Wednesday, 11 July 2018
Regency A/B/C (Hyatt Regency Vancouver)
In situ measurements of the composition of the residuals of heterogeneously formed cirrus crystals have indicated a substantial abundance of sea salt in sampling regions above the ocean. Independent laboratory measurements have confirmed that inorganic sea salt aerosol (SSA) particles are capable of acting as ice-nucleating particles (INPs) at cirrus temperatures. Most recently, we have used the AIDA (Aerosol Interaction and Dynamics in the Atmosphere) cloud chamber of the Karlsruhe Institute of Technology to obtain a comprehensive data set for the ice nucleation efficiencies of particles generated from two commercially available sea salt proxies (Instant Ocean sea salt and Sigma Aldrich sea salt) and from a bulk Atlantic water sample in the temperature range from 235 to 200 K. The mixed-phase (solid/liquid) SSA particles were found to act as INPs in the immersion freezing mode at temperatures below about 220 K, with freezing onsets in terms of the ice saturation ratio, Sice
, between 1.24 and 1.42 for temperatures between 219 and 202 K. Above 220 K, the SSA particles fully deliquesced and nucleated ice homogeneously.

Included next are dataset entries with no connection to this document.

(* ===== verification/Upload.v ===== *)
(** * Uploading files

    The two ends of a file transfer around the jobs of [FileTransfer]: the
    connection manager that writes on behalf of a connection
    ([src/ui_cm_interface.rs], [handle_fs]), the server connection that forwards
    to it ([src/server/connection.rs]) and the client that reads
    ([src/client/io_loop.rs]), with the theorem that an upload delivers the
    files.  The requests that list, create, rename and remove, and the log
    messages, are not modelled.  [None] is a panic. *)

From S2P Require Import Prelude Compress FileSys FileTransfer.

(** The requests about writing of [ipc::FS]. *)
(* src/src/ipc.rs:68-112 FS *)
Inductive FSMsg : Type :=
| NewWrite (path : string) (id n : Z) (fs : list (string * Z)) (overwrite_detection : bool)
    (total conn : Z)
| CancelWrite (id : Z)
| WriteDone (id n : Z)
| WriteError (id n : Z) (e : terror)
| WriteBlock (id n : Z) (d : bytes) (compressed : bool)
| CheckDigest (id n size modified : Z) (is_upload resume : bool)
| FSConfirm (r : SendConfirm).

Section upload.
Context `{Zstd} (allowed : fsop -> string -> bool).
Context (digest_json : FileDigest -> bytes) (parse_digest : bytes -> option FileDigest).

(** ** The connection manager *)

Definition cm_state : Type := list TransferJob * FS.

Definition with_job (i : nat) (j : TransferJob) (jobs : list TransferJob) : list TransferJob :=
  <[i := j]> jobs.

Definition set_total (total conn : Z) (j : TransferJob) : TransferJob :=
  mkJob (jid j) (jtype j) (remote j) (data_source j) (show_hidden j) (is_remote j)
    (is_last_job j) (is_resume j) (file_num j) (files j) conn (data_stream j) total
    (finished_size j) (transferred j) (enable_overwrite_detection j) (file_confirmed j)
    (file_skipped j) (file_is_waiting j) (default_overwrite_strategy j) (digest j).
(* ===== verification/Config.v ===== *)
(** * The configuration of the machine

    [libs/hbb_common/src/config.rs]: [Config] (identifier, password, keys) and
    [Config2] (servers, pin, trusted devices, proxy, options) live in memory and are
    written to a file each when something changed; secrets are sealed on the way
    ([PasswordStore]).

    A file is what was last serialized, and reading it gives that back; a store that
    fails leaves it alone.  Random numbers, the host name, the hardware address and
    the order in which a hash map is iterated are arguments.  The JSON of the trusted
    devices is an interface.  The pair of keys is read by other means and is not
    changed here. *)

From Stdlib Require Import Ascii.
From S2P Require Import Prelude Utf8 Secure PasswordStore Options.

(* src/libs/hbb_common/src/config.rs:175-195 Config *)
Record Config : Type := mkConfig {
  id : string;
  enc_id : string;
  password : string;
  salt : string;
  key_pair : bytes * bytes;
  key_confirmed : bool;
  keys_confirmed : gmap string bool;
}.

(* src/libs/hbb_common/src/config.rs:197-205 Socks5Server *)
Record Socks5Server : Type := mkSocks {
  proxy : string;
  username : string;
  socks_password : string;
}.

#[export] Instance Socks5Server_eq_dec : EqDecision Socks5Server.
Proof. solve_decision. Defined.

(* src/libs/hbb_common/src/config.rs:207-227 Config2 *)
Record Config2 : Type := mkConfig2 {
  rendezvous_server : string;
  nat_type : Z;
  serial : Z;
  unlock_pin : string;
  trusted_devices : string;
  socks : option Socks5Server;
  options : settings;
}.

(* src/libs/hbb_common/src/config.rs:2312-2319 TrustedDevice *)
Record TrustedDevice : Type := mkDevice {
  hwid : bytes;
  time : Z;
  td_id : string;
  td_name : string;
  td_platform : string;
}.

(* src/libs/hbb_common/src/config.rs:2321-2326 TrustedDevice::outdate *)
Definition outdate (now : Z) (d : TrustedDevice) : bool :=
  i64 (time d + 90 * 24 * 60 * 60 * 1000) <? now.

(** [serde_json] of the list; a JSON array starts with a bracket. *)
Class Json : Type := {
  to_json : list TrustedDevice -> string;
  from_json : string -> option (list TrustedDevice);
  json_roundtrip : forall l, from_json (to_json l) = Some l;
  json_utf8 : forall l, utf8 (to_json l);
  json_bracket : forall l, take 1 (as_bytes (to_json l)) = [Byte.x5b];
  json_empty : to_json [] = "[]"%string;
}.

(** The static settings of the build and the administrator. *)
Record Statics : Type := mkStatics {
  s_default : settings;
  s_overwrite : settings;
  s_hard : settings;
  s_builtin : settings;
  s_exe_rendezvous : string;
  s_prod_rendezvous : string;
}.

(** Memory and files. *)
Record World : Type := mkWorld {
  config : Config;
  config2 : Config2;
  trusted : list TrustedDevice * bool;
  online : gmap string Z;
  file : Config;
  file2 : Config2;
  writable : bool;
}.

Definition default_config : Config := mkConfig "" "" "" "" ([], []) false ∅.
Definition default_config2 : Config2 := mkConfig2 "" 0 0 "" "" None ∅.

Definition set_config (c : Config) (w : World) : World :=
  mkWorld c (config2 w) (trusted w) (online w) (file w) (file2 w) (writable w).
Definition set_config2 (c : Config2) (w : World) : World :=
  mkWorld (config w) c (trusted w) (online w) (file w) (file2 w) (writable w).
Definition set_cache (t : list TrustedDevice * bool) (w : World) : World :=
  mkWorld (config w) (config2 w) t (online w) (file w) (file2 w) (writable w).
Definition set_online (o : gmap string Z) (w : World) : World :=
  mkWorld (config w) (config2 w) (trusted w) o (file w) (file2 w) (writable w).

Definition with_id (i : string) (c : Config) : Config :=
  mkConfig i (enc_id c) (password c) (salt c) (key_pair c) (key_confirmed c) (keys_confirmed c).
Definition with_password (p : string) (c : Config) : Config :=
  mkConfig (id c) (enc_id c) p (salt c) (key_pair c) (key_confirmed c) (keys_confirmed c).

Section config.
Context {Key : Type} `{SecretBox Key} `{Base64} `{Json} (mk_key : bytes -> Key) (uuid : bytes)
  (S : Statics).
(* ===== verification/CodecChoice.v ===== *)
(** * The choice of the video codec

    [libs/scrap/src/common/codec.rs]: every peer tells what it can decode and what it
    would like ([supported_decodings]); the server keeps that of all who watch and
    chooses one format for them ([Encoder::update]); the video service makes its encoder
    from it ([src/server/video_service.rs]); and a peer makes a decoder for what arrives
    ([Decoder::new], [handle_video_frame]).  [vram.rs] and [hwcodec.rs] say what the
    graphics cards offer; the list of codecs that were found and the making of a decoder
    are arguments, and so is the order in which the hash map of the peers is iterated.

    The features [hwcodec] and [vram] are on, as in a build for Windows. *)

From S2P Require Import Prelude.

(* src/libs/scrap/src/common/mod.rs:295-303 CodecFormat *)
Inductive CodecFormat := VP8 | VP9 | AV1 | H264 | H265 | Unknown.

#[export] Instance CodecFormat_eq_dec : EqDecision CodecFormat.
Proof. solve_decision. Defined.

(** Enumerations of messages are numbers; those of the protocol are these. *)
(* src/libs/hbb_common/protos/message.proto:651-658 PreferCodec *)
Definition PreferAuto : Z := 0.
Definition PreferVP9 : Z := 1.
Definition PreferH264 : Z := 2.
Definition PreferH265 : Z := 3.
Definition PreferVP8 : Z := 4.
Definition PreferAV1 : Z := 5.
Definition ChromaI420 : Z := 0.
Definition ChromaI444 : Z := 1.

(* src/libs/hbb_common/protos/message.proto:108-114 CodecAbility *)
Record CodecAbility : Type := mkAbility {
  i_vp8 : bool; i_vp9 : bool; i_av1 : bool; i_h264 : bool; i_h265 : bool;
}.
Definition no_ability : CodecAbility := mkAbility false false false false false.

(* src/libs/hbb_common/protos/message.proto:650-668 SupportedDecoding *)
Record SupportedDecoding : Type := mkDecoding {
  ability_vp8 : Z;
  ability_vp9 : Z;
  ability_av1 : Z;
  ability_h264 : Z;
  ability_h265 : Z;
  prefer : Z;
  prefer_chroma : Z;
  i444 : CodecAbility;
}.

(* src/libs/hbb_common/protos/message.proto:116-122 SupportedEncoding *)
Record SupportedEncoding : Type := mkEncoding {
  se_vp8 : bool; se_av1 : bool; se_h264 : bool; se_h265 : bool; se_i444 : CodecAbility;
}.

Definition ability (f : CodecFormat) (d : SupportedDecoding) : Z :=
  match f with
  | VP8 => ability_vp8 d | VP9 => ability_vp9 d | AV1 => ability_av1 d
  | H264 => ability_h264 d | H265 => ability_h265 d | Unknown => 0
  end.

(** ** What the machine has *)

(** A codec of a graphics card. *)
Record FeatureContext : Type := mkFeature {
  ffmpeg : bool;
  luid : Z;
  data_format : CodecFormat;
}.

(** The options are whether they are on; [hw_*] and [vram_*] is what was found. *)
Record Machine : Type := mkMachine {
  bits32 : bool;
  windows : bool;
  opt_hwcodec : bool;
  opt_directx : bool;
  opt_d3d : bool;
  av1_test : string;
  total_memory : Z;
  hw_encode : CodecFormat -> option string;
  hw_soft : CodecFormat -> bool;
  hw_decode : CodecFormat -> bool;
  vram_encode : list FeatureContext;
  vram_decode : list FeatureContext;
  displays : option (list (option Z));
  fallback_gdi : gset string;
  not_use : gmap string bool;
}.

(* src/libs/scrap/src/common/codec.rs:1033-1037 disable_av1 *)
Definition disable_av1 (m : Machine) : bool := bits32 m.

(* src/libs/scrap/src/common/codec.rs:851-861 enable_hwcodec_option *)
Definition enable_hwcodec_option (m : Machine) : bool := opt_hwcodec m.

(* src/libs/scrap/src/common/codec.rs:863-879 enable_vram_option *)
Definition enable_vram_option (m : Machine) (encode : bool) : bool :=
  windows m && (opt_hwcodec m && if encode then opt_directx m else opt_d3d m).

(* src/libs/scrap/src/common/hwcodec.rs:213-230 HwRamEncoder::try_get *)
Definition hw_try_get (m : Machine) (f : CodecFormat) : option string :=
  match f with H264 | H265 => hw_encode m f | _ => None end.

(* src/libs/scrap/src/common/vram.rs:226-273 VRamEncoder::available *)
Definition vram_available (m : Machine) (f : CodecFormat) : list FeatureContext :=
  if negb (bool_decide (fallback_gdi m = ∅)) then []
  else if bool_decide (map_Exists (fun _ b => b = true) (not_use m)) then []
  else
    match f with
    | H264 | H265 =>
        let v := List.filter (fun c => bool_decide (data_format c = f)) (vram_encode m) in
        match hw_try_get m f with
        | Some _ => v
        | None =>
            match displays m with
            | None | Some [] => []
            | Some luids =>
                if forallb (fun l => existsb (fun c => bool_decide (Some (luid c) = l)) v) luids
                then v else []
            end
        end
    | _ => []
    end.

Definition prefer_ffmpeg (v : list FeatureContext) : option FeatureContext :=
  match List.find ffmpeg v with Some c => Some c | None => head v end.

In the present contribution, we explore how the ice nucleation ability of the SSA particles at cirrus temperatures changes if particles enriched in organic matter or biological material are present. It is well known that during phytoplankton blooms, SSA particles enriched in biogenic material can be generated at the air-sea interface via the bubble-bursting process. Numerous studies have shown that organic matter in the sea surface microlayer is capable of nucleating ice via immersion freezing in low-altitude mixed-phase clouds. In contrast, the number of investigations that have addressed the impact of organic matter on the efficiency of the heterogeneous freezing mode of SSA particles at cirrus temperatures is still limited. In a new series of expansion cooling experiments at the AIDA facility, we have therefore probed the low-temperature ice nucleation behavior of a marine diatom species (Skeletonema marinoi) and a variety of sea surface microlayer samples collected during several Arctic Ocean research cruises. Results from this campaign along with the potential implications are presented.